Stored data
(** C1: on a non-empty string [formatMarkdown] does not reject, and when
    [prettier.format] throws it resolves with the input string itself. *)
Theorem formatMarkdown_survives_prettier_failure
  (prettier_format : Formatter.Prettier) (m : string)
  (options : Formatter.Overrides) :
  m <> "" ->
  Js.resolves (Formatter.formatMarkdown prettier_format (Js.VString m)
                 options) /\
  forall e,
    prettier_format m
      (Formatter.spread Formatter.DEFAULT_PRETTIER_OPTIONS options)
      = Js.Throw e ->
    Js.result (Formatter.formatMarkdown prettier_format (Js.VString m)
                 options) = Js.Normal m.
Proof.
  intros H. rewrite (formatMarkdown_run prettier_format m options H).
  destruct (prettier_format m _) as [formatted | e0]; split.
  - now exists formatted.
  - discriminate.
  - now exists m.
  - reflexivity.
Qed.

Lemma formatMarkdown_survives_prettier_failure_witness :
  Js.result (Formatter.formatMarkdown failing_prettier
               (Js.VString "* item") Formatter.no_overrides)
    = Js.Normal "* item".
Proof.
  apply (formatMarkdown_survives_prettier_failure failing_prettier
           "* item" Formatter.no_overrides)
    with (e := Js.mkError "SyntaxError" "Unexpected token").
  - discriminate.
  - reflexivity.
Defined.

(** C7, as stated, fails: one space is a non-empty string that a
    formatter, idempotent itself, prints as the empty string; the second
    call then stops at the input guard and rejects. *)
Lemma formatMarkdown_twice_rejects_on_blank :
  (forall markdown options,
     exists formatted,
       blank_to_empty_prettier markdown options = Js.Normal formatted /\
       blank_to_empty_prettier formatted options = Js.Normal formatted) /\
  Js.result (Formatter.formatMarkdown blank_to_empty_prettier
               (Js.VString " ") Formatter.no_overrides) = Js.Normal "" /\
  Js.result (Formatter.formatMarkdown_twice blank_to_empty_prettier
               (Js.VString " ") Formatter.no_overrides)
    = Js.Throw Formatter.invalid_markdown /\
  Js.result (Formatter.formatMarkdown_twice blank_to_empty_prettier
               (Js.VString " ") Formatter.no_overrides)
    <> Js.result (Formatter.formatMarkdown blank_to_empty_prettier
                    (Js.VString " ") Formatter.no_overrides).
Proof.
  split; [|split; [reflexivity | split; [reflexivity | discriminate]]].
  intros markdown options. unfold blank_to_empty_prettier.
  destruct (Js.all_whitespace markdown) eqn:E.
  - now exists "".
  - exists markdown. now rewrite E.
Qed.

(** C7, amended: let [r] be the result of [formatMarkdown] on a non-empty
    string.  If [r] is not empty and [prettier.format] returns [r] for [r]
    or fails on it, then [formatMarkdown] of [r] is [r] again; this is so
    whenever [prettier.format] failed on the input.  If [r] is the empty
    string the second call rejects with the invalid-input error. *)
Theorem formatMarkdown_fixed_point
  (prettier_format : Formatter.Prettier) (m r : string)
  (options : Formatter.Overrides) :
  m <> "" ->
  Js.result (Formatter.formatMarkdown prettier_format (Js.VString m)
               options) = Js.Normal r ->
  (r <> "" ->
   (prettier_format r
      (Formatter.spread Formatter.DEFAULT_PRETTIER_OPTIONS options)
      = Js.Normal r
    \/ exists e,
        prettier_format r
          (Formatter.spread Formatter.DEFAULT_PRETTIER_OPTIONS options)
          = Js.Throw e) ->
   Js.result (Formatter.formatMarkdown_twice prettier_format
                (Js.VString m) options) = Js.Normal r) /\
  ((exists e,
      prettier_format m
        (Formatter.spread Formatter.DEFAULT_PRETTIER_OPTIONS options)
        = Js.Throw e) ->
   r = m /\
   Js.result (Formatter.formatMarkdown_twice prettier_format
                (Js.VString m) options) = Js.Normal m) /\
  (r = "" ->
   Js.result (Formatter.formatMarkdown_twice prettier_format
                (Js.VString m) options) = Js.Throw Formatter.invalid_markdown).
Proof.
  intros Hm Hr. unfold Formatter.formatMarkdown_twice.
  rewrite (formatMarkdown_run prettier_format m options Hm) in *.
  split; [|split].
  - intros Hne Hfix.
    destruct (prettier_format m _) as [f | e0]; simpl in Hr;
      injection Hr as ->; simpl;
      rewrite (formatMarkdown_run prettier_format r options Hne);
      destruct Hfix as [-> | [e ->]]; reflexivity.
  - intros [e He]. rewrite He in *. simpl in Hr. injection Hr as <-.
    split; [reflexivity|]. simpl.
    rewrite (formatMarkdown_run prettier_format m options Hm), He.
    reflexivity.
  - intros ->.
    destruct (prettier_format m _) as [f | e0]; simpl in Hr;
      injection Hr as Hr.
    + subst f. reflexivity.
    + contradiction.
Qed.

Lemma formatMarkdown_fixed_point_witness :
  Js.result (Formatter.formatMarkdown_twice blank_to_empty_prettier
               (Js.VString "# Title") Formatter.no_overrides)
    = Js.Normal "# Title" /\
  Js.result (Formatter.formatMarkdown_twice failing_prettier
               (Js.VString "* item") Formatter.no_overrides)
    = Js.Normal "* item" /\
  Js.result (Formatter.formatMarkdown_twice blank_to_empty_prettier
               (Js.VString " ") Formatter.no_overrides)
    = Js.Throw Formatter.invalid_markdown.
Proof.
  split; [|split].
  - apply (proj1
      (formatMarkdown_fixed_point blank_to_empty_prettier
         "# Title" "# Title" Formatter.no_overrides
         ltac:(discriminate) eq_refl)).
    + discriminate.
    + left. reflexivity.
  - apply (proj1 (proj2
      (formatMarkdown_fixed_point failing_prettier
         "* item" "* item" Formatter.no_overrides
         ltac:(discriminate) eq_refl))).
    eexists. reflexivity.
  - apply (proj2 (proj2
      (formatMarkdown_fixed_point blank_to_empty_prettier
         " " "" Formatter.no_overrides ltac:(discriminate) eq_refl))).
    reflexivity.
Defined.

End FormatMarkdown.

(* ================================================================== *)
(** * Copying to the clipboard *)
(* ================================================================== *)

Module CopyToClipboard.

Import Samples.

Section WithBrowser.

Variable browser : Clipboard.Browser.

(** The fallback either throws or returns [true]. *)
Lemma fallbackCopy_result (text : string) (b : bool) :
  Js.result (Clipboard.fallbackCopy browser text) = Js.Normal b -> b = true.
Proof.
  unfold Clipboard.fallbackCopy.
  destruct (Clipboard.createElement browser) as [[]|],
           (Clipboard.appendChild browser) as [[]|],
           (Clipboard.select browser) as [[]|],
           (Clipboard.execCommand browser "copy") as [ok|],
           (Clipboard.removeChild browser) as [[]|];
    simpl; intros H; try discriminate H; now injection H.
Qed.


(** The run of [copyToClipboard], case by case. *)
Lemma copyToClipboard_run (text : string) :
  Clipboard.copyToClipboard browser text =
    match Clipboard.writeText browser text with
    | Js.Normal _ => ([Host.ClipboardWriteText text], Js.Normal true)
    | Js.Throw e =>
        let attempt := Clipboard.fallbackCopy browser text in
        match Js.result attempt with
        | Js.Normal _ =>
            (Host.ClipboardWriteText text
             :: Host.ConsoleError "Failed to copy to clipboard:" e
             :: Js.trace attempt,
             Js.Normal true)
        | Js.Throw fallbackError =>
            (Host.ClipboardWriteText text
             :: Host.ConsoleError "Failed to copy to clipboard:" e
             :: (Js.trace attempt
                 ++ [Host.ConsoleError "Fallback copy failed:"
                                       fallbackError])%list,
             Js.Normal false)
        end
    end.
Proof.
  unfold Clipboard.copyToClipboard.
  destruct (Clipboard.writeText browser text) as [[]|e]; [reflexivity|].
  simpl.
  pose proof (fallbackCopy_result text) as Htrue.
  destruct (Clipboard.fallbackCopy browser text) as [t [b|fe]]; simpl in *.
  - rewrite (Htrue b eq_refl). reflexivity.
  - reflexivity.
Qed.

End WithBrowser.



End CopyToClipboard.

(* ================================================================== *)
(** * Input validation *)
(* ================================================================== *)

Module Validation.

Import Notions StringFacts Samples.

Lemma is_letter_iff (c : ascii) : Js.is_letter c = true <-> Letter c.
Proof.
  unfold Js.is_letter, Js.in_range, Js.code, Letter.
  rewrite orb_true_iff, !andb_true_iff, !Nat.leb_le. tauto.
Qed.

Lemma any_then_gt_iff (s : string) :
  Converter.any_then_gt s = true <-> Contains ">" s.
Proof.
  unfold Contains. induction s as [|c s IH]; simpl.
  - split; [discriminate|].
    intros [[|x b] [a H]]; simpl in H; discriminate.
  - rewrite orb_true_iff, IH. split.
    + intros [E | (b & a & ->)].
      * apply Ascii.eqb_eq in E. subst c. now exists "", s.
      * now exists (String c b), a.
    + intros [[|x b] [a H]]; simpl in H; injection H as Hc H.
      * left. subst c. apply Ascii.eqb_refl.
      * right. now exists b, a.
Qed.

Lemma letter_then_gt_iff (s : string) :
  Converter.letter_then_gt s = true <->
  exists c middle after, s = String c middle ++ ">" ++ after /\ Letter c.
Proof.
  destruct s as [|c s]; simpl.
  - split; [discriminate | intros (c & m & a & H & _); discriminate].
  - rewrite andb_true_iff, is_letter_iff, any_then_gt_iff. split.
    + intros [L (m & a & ->)]. now exists c, m, a.
    + intros (c' & m & a & [= -> ->] & L). split; [exact L|]. now exists m, a.
Qed.

Lemma htmlTagPattern_at_iff (s : string) :
  Converter.htmlTagPattern_at s = true <->
  exists slash c middle after,
    s = "<" ++ slash ++ String c middle ++ ">" ++ after /\
    (slash = "" \/ slash = "/") /\ Letter c.
Proof.
  destruct s as [|x r]; cbn [Converter.htmlTagPattern_at].
  - split; [discriminate | intros (sl & c & m & a & H & _); discriminate].
  - rewrite andb_true_iff, orb_true_iff, Ascii.eqb_eq. split.
    + intros [-> [H | H]].
      * destruct r as [|y r']; [discriminate|].
        apply andb_true_iff in H. destruct H as [E H].
        apply Ascii.eqb_eq in E. subst y.
        apply letter_then_gt_iff in H. destruct H as (c & m & a & -> & L).
        exists "/", c, m, a. auto.
      * apply letter_then_gt_iff in H. destruct H as (c & m & a & -> & L).
        exists "", c, m, a. auto.
    + intros (sl & c & m & a & H & [-> | ->] & L); cbn [append] in H;
        injection H as -> ->; (split; [reflexivity|]).
      * right. apply letter_then_gt_iff. now exists c, m, a.
      * left. rewrite Ascii.eqb_refl. cbn [andb].
        apply letter_then_gt_iff. now exists c, m, a.
Qed.

(** The executable test finds a match exactly in the strings of the
    pattern. *)
Lemma htmlTagPattern_test_iff (s : string) :
  Converter.htmlTagPattern_test s = true <-> MatchesHtmlTagPattern s.
Proof.
  unfold MatchesHtmlTagPattern. induction s as [|x s IH].
  - simpl. split; [discriminate|].
    intros ([|y b] & sl & c & m & a & H & _); simpl in H; discriminate.
  - cbn [Converter.htmlTagPattern_test].
    rewrite orb_true_iff, htmlTagPattern_at_iff, IH. split.
    + intros [(sl & c & m & a & H & Hsl & L)
             | (b & sl & c & m & a & H & Hsl & L)].
      * exists "", sl, c, m, a. auto.
      * exists (String x b), sl, c, m, a. simpl. rewrite H. auto.
    + intros ([|y b] & sl & c & m & a & H & Hsl & L).
      * left. exists sl, c, m, a. auto.
      * right. simpl in H. injection H as -> H.
        exists b, sl, c, m, a. auto.
Qed.

Lemma isValidHtml_string (s : string) :
  Converter.isValidHtml (Js.VString s) = true <-> MatchesHtmlTagPattern s.
Proof.
  rewrite <- htmlTagPattern_test_iff. unfold Converter.isValidHtml.
  destruct s as [|c s]; simpl; [|tauto].
  split; discriminate.
Qed.

Lemma isValidHtml_not_string (v : Js.value) :
  NotAString v -> Converter.isValidHtml v = false.
Proof.
  intros H. destruct v; try reflexivity.
  - unfold Converter.isValidHtml. simpl. now rewrite orb_true_r.
  - unfold Converter.isValidHtml. simpl. now rewrite orb_true_r.
  - now destruct (H s).
Qed.

(** A string with an opening angle bracket is not blank. *)
Lemma matching_not_blank (s : string) :
  MatchesHtmlTagPattern s -> ~ WhitespaceOnly s.
Proof.
  intros (b & sl & c & m & a & -> & _) H. unfold WhitespaceOnly in H.
  apply Forall_chars_app in H. destruct H as [_ H]. simpl in H.
  destruct H as [H _]. unfold Whitespace in H. simpl in H.
  repeat (destruct H as [H | H]; [discriminate|]). exact H.
Qed.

→ **TASK**
The lines above, starting at the one with "injection H as Hc H." and ending at the one with "Converter.letter_then_gt s = true <->", are the only ones to return, exactly as written.

→ **RESPONSE AREA**
    + intros [[|x b] [a H]]; simpl in H; injection H as Hc H.
      * left. subst c. apply Ascii.eqb_refl.
      * right. now exists b, a.
Qed.

Lemma letter_then_gt_iff (s : string) :
  Converter.letter_then_gt s = true <->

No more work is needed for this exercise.